→ **AIM OF THE TASK**
From the first line of the data below through the line holding "(e : SE.EvaluationResult)", write out each line exactly as it stands.

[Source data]
*** Block opens ***
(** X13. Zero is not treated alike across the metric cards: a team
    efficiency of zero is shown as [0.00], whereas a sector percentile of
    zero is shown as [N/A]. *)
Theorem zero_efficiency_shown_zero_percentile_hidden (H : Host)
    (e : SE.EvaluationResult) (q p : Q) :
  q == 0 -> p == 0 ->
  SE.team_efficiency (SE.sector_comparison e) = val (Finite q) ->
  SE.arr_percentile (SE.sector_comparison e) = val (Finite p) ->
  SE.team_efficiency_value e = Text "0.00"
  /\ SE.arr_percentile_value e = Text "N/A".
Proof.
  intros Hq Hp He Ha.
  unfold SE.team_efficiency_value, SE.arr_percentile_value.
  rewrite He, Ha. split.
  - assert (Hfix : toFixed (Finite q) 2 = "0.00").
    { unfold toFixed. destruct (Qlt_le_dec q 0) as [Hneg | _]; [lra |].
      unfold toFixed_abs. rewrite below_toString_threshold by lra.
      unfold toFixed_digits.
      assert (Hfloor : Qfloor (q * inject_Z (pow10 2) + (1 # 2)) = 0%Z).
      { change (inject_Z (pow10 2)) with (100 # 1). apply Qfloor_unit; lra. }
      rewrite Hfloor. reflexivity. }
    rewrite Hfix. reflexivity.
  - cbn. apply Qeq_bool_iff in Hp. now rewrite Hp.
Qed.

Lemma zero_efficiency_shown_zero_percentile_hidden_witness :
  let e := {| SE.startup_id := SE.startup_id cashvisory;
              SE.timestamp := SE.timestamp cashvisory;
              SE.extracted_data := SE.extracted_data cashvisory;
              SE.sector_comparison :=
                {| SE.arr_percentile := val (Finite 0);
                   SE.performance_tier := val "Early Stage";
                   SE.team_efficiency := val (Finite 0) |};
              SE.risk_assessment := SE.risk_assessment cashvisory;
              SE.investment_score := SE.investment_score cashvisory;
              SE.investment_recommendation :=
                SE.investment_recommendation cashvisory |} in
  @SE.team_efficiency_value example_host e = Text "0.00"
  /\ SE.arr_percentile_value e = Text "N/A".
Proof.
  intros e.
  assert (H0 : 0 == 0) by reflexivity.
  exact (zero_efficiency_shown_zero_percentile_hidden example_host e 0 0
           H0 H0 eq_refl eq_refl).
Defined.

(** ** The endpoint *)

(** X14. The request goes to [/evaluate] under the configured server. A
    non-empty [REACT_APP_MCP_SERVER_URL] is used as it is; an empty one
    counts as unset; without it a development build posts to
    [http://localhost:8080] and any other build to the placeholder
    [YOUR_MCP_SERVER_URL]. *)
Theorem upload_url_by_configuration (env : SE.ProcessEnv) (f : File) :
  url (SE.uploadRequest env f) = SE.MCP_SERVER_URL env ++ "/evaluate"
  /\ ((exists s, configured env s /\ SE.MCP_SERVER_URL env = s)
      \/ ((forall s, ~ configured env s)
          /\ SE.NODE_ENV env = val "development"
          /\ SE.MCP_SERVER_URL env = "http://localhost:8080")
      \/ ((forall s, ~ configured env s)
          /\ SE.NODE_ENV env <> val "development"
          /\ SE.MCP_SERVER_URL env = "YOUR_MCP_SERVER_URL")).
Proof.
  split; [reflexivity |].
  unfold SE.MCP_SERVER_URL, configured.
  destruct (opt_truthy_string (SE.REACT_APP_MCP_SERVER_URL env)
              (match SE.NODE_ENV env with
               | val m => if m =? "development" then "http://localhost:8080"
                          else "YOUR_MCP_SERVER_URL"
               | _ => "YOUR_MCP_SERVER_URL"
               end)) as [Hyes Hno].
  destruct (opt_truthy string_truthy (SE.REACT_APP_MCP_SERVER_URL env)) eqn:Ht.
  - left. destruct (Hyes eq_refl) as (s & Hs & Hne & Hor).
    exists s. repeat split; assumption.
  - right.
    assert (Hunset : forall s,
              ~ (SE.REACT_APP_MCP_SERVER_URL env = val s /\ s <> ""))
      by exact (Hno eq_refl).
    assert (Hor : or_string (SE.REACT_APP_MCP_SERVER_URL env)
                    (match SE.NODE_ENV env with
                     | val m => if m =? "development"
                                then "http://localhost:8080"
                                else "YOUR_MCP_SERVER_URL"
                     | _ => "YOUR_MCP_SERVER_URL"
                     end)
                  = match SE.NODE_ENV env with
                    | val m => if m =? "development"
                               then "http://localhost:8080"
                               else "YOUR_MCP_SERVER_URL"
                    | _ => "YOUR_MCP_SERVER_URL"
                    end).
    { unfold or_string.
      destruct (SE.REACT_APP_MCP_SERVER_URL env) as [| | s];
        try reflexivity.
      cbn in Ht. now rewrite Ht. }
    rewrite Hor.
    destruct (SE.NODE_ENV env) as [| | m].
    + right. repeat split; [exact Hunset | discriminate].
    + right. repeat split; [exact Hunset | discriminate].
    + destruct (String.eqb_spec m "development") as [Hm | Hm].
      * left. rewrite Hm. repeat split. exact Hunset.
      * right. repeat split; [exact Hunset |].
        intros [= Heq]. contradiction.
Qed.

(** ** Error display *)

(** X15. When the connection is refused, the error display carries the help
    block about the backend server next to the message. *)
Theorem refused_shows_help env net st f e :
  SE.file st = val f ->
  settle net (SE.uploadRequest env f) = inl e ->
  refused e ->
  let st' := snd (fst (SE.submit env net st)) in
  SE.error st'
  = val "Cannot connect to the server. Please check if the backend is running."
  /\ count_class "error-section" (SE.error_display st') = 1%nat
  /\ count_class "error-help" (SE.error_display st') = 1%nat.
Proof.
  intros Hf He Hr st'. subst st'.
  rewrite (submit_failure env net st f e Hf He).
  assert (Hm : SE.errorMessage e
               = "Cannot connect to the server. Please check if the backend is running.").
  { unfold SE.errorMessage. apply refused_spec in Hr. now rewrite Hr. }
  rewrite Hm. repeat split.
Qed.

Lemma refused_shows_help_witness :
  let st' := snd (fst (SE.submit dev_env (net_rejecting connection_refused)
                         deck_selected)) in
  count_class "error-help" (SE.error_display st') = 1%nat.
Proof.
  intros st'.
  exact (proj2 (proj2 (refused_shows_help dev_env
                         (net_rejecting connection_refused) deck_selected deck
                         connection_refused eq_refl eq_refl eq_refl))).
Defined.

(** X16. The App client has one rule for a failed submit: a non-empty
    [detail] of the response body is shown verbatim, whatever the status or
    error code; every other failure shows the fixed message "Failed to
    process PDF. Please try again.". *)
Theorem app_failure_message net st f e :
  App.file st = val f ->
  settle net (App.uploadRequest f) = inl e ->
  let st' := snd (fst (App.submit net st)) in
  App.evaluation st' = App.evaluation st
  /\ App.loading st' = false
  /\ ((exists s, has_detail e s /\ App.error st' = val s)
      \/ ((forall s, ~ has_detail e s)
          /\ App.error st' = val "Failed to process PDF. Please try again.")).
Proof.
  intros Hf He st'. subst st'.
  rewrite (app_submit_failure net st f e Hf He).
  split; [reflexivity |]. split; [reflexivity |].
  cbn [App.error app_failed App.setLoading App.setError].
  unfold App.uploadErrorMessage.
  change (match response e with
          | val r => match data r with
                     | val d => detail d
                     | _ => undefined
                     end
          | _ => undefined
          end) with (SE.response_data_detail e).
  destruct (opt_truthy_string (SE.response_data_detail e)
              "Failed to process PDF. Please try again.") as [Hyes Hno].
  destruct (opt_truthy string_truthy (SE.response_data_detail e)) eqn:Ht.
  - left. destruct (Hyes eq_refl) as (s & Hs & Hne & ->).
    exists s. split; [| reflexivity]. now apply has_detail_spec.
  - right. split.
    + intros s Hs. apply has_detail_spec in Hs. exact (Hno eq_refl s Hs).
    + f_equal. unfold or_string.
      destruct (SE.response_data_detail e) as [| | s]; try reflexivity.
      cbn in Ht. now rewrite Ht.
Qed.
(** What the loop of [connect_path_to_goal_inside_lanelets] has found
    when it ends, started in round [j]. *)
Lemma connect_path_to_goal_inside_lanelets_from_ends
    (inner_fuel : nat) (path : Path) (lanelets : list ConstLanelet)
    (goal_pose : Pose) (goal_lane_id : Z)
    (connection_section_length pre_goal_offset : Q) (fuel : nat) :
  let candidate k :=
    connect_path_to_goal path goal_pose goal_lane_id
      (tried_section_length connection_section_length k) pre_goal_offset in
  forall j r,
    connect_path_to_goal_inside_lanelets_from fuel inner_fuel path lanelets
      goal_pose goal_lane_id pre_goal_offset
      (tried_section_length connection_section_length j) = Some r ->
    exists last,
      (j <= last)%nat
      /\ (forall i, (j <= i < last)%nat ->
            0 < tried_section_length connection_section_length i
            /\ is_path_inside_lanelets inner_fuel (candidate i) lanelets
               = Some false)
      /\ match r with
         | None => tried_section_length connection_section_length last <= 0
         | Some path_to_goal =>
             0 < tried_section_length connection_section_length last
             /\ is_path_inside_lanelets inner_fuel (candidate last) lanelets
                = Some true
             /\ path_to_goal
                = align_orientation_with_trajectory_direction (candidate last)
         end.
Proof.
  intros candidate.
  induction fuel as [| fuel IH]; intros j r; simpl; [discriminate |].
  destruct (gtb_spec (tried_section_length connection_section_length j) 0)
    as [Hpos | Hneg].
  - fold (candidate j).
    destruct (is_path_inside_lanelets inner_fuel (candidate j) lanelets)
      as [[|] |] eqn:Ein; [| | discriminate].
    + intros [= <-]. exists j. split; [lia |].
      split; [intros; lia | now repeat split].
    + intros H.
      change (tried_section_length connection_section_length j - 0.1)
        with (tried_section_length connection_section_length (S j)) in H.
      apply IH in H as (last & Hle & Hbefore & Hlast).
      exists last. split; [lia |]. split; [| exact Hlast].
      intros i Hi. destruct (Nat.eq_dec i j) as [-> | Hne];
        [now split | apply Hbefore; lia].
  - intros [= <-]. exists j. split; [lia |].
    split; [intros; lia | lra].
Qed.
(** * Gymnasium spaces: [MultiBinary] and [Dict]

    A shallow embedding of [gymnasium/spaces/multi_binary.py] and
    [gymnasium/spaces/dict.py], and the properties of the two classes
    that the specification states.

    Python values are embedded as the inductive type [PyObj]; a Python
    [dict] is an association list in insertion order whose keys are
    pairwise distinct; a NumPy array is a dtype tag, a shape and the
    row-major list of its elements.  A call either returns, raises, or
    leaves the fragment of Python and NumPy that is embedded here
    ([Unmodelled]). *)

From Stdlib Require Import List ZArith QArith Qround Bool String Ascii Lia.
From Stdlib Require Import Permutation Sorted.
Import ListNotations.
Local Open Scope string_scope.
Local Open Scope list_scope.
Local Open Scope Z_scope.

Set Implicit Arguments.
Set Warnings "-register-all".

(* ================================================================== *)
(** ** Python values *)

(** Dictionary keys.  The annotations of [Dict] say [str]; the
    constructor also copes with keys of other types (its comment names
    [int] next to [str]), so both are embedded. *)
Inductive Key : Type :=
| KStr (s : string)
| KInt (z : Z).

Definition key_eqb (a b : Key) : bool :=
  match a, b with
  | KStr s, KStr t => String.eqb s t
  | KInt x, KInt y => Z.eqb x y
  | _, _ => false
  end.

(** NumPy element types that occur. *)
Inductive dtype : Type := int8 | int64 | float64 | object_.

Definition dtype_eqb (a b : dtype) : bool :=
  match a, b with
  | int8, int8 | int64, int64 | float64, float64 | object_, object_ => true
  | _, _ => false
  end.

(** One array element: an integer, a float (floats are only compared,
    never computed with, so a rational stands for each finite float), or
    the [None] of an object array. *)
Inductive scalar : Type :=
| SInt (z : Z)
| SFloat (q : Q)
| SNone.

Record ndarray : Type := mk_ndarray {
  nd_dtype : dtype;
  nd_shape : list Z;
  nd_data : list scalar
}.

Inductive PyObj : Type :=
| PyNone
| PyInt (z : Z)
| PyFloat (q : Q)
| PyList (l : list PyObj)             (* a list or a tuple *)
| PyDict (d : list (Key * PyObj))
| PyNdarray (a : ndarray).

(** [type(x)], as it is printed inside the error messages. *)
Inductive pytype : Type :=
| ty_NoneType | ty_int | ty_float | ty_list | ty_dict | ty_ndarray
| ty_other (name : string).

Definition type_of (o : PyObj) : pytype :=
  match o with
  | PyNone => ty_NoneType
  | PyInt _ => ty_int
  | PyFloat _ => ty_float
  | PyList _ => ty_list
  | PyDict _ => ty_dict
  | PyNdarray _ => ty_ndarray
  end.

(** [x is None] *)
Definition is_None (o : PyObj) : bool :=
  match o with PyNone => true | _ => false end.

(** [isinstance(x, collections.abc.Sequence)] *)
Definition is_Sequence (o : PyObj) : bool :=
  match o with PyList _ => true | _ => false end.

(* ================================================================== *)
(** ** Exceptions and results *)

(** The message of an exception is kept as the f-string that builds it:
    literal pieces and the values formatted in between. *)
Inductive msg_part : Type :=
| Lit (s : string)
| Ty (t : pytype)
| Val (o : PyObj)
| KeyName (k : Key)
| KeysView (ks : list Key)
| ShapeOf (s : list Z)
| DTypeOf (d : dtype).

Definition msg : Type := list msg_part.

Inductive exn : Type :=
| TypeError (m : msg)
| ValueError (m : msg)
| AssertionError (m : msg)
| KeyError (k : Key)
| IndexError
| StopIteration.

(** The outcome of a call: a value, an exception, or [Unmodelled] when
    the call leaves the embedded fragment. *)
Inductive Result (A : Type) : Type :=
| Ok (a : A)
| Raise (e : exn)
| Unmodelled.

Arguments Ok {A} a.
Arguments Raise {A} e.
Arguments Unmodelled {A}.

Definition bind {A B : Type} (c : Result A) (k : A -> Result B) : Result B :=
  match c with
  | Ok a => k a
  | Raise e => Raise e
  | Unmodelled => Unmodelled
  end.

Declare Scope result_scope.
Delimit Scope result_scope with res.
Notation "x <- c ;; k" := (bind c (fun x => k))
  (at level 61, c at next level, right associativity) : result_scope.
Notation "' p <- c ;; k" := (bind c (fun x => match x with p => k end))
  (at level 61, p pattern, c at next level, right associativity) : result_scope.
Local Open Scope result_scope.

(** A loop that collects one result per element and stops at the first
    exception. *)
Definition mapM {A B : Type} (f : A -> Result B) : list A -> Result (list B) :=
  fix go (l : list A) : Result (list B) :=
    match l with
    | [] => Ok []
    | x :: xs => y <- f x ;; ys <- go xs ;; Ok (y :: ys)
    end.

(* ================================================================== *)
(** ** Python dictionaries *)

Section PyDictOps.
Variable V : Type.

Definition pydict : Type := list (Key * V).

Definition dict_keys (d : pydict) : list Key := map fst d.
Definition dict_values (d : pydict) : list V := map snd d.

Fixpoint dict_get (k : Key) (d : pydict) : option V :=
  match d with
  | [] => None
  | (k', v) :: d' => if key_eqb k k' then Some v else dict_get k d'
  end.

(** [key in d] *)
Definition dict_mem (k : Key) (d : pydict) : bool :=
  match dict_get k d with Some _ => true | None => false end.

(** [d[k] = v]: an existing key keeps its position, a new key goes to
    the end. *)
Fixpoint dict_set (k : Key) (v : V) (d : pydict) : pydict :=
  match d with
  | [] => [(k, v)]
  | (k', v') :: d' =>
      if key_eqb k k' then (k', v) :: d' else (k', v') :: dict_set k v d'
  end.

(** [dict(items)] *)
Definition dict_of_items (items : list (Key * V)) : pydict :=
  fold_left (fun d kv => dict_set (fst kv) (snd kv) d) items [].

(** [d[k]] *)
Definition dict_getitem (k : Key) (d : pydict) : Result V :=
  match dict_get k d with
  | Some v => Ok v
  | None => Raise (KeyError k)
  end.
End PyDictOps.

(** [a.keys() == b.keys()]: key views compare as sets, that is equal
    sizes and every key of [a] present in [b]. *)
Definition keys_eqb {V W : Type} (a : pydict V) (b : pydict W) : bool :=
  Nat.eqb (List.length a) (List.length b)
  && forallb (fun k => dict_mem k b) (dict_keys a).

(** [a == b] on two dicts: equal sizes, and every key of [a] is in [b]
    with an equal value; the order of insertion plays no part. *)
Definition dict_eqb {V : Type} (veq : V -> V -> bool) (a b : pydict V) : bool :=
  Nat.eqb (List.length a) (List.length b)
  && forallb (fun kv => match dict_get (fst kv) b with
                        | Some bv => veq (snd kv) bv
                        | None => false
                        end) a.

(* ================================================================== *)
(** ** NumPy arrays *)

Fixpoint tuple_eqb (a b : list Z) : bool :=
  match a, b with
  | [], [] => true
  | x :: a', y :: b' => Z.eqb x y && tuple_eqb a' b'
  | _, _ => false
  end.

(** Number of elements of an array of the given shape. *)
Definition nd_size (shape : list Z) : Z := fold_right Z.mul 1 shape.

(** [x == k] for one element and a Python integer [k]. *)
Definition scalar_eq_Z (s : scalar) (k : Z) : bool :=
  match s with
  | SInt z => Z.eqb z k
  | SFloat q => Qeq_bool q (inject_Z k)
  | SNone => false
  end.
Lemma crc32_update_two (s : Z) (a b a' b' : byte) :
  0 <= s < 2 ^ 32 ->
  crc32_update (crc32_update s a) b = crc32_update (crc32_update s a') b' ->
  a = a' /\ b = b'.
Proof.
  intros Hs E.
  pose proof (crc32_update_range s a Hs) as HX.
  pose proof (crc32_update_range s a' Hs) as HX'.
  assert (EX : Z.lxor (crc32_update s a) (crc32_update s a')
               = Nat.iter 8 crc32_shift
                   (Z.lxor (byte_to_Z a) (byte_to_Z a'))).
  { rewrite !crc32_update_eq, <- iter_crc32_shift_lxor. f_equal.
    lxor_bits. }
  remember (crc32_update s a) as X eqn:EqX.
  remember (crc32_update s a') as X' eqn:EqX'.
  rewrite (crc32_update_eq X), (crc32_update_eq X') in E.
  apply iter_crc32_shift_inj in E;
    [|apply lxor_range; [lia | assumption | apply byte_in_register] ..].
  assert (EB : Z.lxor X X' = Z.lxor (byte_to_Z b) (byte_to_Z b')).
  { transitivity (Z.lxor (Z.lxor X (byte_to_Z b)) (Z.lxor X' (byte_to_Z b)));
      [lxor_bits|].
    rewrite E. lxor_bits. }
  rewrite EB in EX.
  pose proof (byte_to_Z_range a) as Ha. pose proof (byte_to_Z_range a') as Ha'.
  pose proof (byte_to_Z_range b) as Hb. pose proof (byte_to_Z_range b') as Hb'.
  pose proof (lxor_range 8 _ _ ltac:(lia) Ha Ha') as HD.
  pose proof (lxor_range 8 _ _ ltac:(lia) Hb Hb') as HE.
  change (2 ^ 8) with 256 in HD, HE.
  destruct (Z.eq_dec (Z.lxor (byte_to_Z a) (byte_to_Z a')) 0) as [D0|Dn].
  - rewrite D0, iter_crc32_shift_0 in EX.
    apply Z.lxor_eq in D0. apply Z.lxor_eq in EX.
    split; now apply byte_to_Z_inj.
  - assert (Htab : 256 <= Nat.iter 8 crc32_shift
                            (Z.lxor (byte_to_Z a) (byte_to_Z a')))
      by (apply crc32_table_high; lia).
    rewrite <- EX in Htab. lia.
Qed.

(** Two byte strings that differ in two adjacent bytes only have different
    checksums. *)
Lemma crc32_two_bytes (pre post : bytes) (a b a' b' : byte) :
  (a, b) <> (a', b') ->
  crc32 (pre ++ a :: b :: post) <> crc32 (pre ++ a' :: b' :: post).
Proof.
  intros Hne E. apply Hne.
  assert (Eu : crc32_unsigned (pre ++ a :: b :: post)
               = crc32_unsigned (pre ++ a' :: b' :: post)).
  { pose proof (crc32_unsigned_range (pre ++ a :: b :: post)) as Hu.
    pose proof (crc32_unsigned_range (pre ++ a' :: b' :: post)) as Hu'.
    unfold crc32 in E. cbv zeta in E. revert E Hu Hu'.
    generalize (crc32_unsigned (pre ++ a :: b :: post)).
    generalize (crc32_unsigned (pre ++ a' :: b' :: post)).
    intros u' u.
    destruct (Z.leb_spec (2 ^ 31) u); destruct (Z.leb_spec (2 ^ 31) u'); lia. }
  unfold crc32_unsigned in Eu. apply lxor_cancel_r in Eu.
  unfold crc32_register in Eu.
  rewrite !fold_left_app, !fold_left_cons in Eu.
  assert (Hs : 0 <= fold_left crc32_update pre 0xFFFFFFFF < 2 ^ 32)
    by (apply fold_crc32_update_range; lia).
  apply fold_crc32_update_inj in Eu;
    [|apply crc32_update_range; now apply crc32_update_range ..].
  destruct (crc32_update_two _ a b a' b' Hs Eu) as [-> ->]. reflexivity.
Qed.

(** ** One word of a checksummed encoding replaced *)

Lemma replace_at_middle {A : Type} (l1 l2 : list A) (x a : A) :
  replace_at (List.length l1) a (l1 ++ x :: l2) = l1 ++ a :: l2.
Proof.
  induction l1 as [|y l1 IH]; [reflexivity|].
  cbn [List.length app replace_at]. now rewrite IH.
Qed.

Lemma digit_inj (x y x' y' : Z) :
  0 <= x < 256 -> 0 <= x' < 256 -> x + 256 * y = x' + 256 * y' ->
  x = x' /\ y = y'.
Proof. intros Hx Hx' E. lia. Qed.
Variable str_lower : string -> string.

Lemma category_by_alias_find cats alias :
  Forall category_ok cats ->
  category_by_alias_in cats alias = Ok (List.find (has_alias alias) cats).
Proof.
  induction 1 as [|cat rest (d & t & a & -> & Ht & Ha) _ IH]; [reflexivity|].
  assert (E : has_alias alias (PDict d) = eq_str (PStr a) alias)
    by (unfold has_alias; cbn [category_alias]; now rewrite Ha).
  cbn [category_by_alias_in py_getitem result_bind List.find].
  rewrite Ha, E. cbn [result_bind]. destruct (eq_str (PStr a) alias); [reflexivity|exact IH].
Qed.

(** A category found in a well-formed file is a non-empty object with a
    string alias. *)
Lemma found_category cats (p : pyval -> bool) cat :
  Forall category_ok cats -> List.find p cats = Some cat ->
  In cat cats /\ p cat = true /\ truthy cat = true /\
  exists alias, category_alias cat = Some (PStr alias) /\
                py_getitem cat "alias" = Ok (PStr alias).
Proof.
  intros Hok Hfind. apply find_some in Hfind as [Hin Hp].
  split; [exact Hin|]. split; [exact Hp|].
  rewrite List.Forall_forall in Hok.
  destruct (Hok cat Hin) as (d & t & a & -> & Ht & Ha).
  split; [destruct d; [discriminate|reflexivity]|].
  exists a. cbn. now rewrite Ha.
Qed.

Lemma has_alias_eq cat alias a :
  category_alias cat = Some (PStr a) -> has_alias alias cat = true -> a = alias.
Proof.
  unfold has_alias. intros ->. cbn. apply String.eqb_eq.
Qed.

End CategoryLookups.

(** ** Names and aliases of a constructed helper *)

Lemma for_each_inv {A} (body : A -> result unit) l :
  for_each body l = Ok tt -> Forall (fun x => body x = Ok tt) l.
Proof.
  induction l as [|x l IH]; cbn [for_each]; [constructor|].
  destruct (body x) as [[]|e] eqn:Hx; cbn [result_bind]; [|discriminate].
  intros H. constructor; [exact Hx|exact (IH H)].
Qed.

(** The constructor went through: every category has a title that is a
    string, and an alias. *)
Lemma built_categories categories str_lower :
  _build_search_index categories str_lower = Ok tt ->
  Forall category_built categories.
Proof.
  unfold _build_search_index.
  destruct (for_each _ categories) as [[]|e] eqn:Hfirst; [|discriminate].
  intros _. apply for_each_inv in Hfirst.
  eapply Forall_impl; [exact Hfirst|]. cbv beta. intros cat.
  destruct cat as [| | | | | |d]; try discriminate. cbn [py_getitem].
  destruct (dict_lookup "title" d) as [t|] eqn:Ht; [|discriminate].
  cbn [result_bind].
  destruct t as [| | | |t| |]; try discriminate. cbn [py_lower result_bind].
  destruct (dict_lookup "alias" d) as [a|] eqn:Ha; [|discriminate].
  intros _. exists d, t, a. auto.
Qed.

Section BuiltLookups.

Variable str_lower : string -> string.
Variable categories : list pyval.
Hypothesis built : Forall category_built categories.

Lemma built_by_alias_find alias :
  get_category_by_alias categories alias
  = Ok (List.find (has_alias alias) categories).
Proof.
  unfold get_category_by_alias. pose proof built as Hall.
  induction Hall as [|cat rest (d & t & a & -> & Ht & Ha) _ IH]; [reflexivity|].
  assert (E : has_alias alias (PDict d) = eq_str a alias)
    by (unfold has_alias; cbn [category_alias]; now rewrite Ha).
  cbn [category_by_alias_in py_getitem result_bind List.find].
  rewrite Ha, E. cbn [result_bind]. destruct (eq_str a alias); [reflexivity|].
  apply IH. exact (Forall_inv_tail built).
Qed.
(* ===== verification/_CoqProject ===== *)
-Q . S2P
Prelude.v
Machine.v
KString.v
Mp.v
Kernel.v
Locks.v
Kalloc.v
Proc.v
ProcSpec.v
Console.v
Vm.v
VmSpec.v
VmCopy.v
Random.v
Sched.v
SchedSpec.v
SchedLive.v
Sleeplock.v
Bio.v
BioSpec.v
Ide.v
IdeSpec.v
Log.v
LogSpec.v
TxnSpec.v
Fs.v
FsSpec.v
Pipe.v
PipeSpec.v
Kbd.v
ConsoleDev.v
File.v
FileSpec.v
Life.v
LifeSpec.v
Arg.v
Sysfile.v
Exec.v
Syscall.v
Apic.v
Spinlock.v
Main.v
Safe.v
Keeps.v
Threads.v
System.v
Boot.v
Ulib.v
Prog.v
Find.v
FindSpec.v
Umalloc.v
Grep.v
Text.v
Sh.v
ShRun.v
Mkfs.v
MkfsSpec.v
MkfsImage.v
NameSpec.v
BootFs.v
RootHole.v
*** Block closes ***
→ **PROBLEM SOLUTION**
(** X13. Zero is not treated alike across the metric cards: a team
    efficiency of zero is shown as [0.00], whereas a sector percentile of
    zero is shown as [N/A]. *)
Theorem zero_efficiency_shown_zero_percentile_hidden (H : Host)
    (e : SE.EvaluationResult) (q p : Q) :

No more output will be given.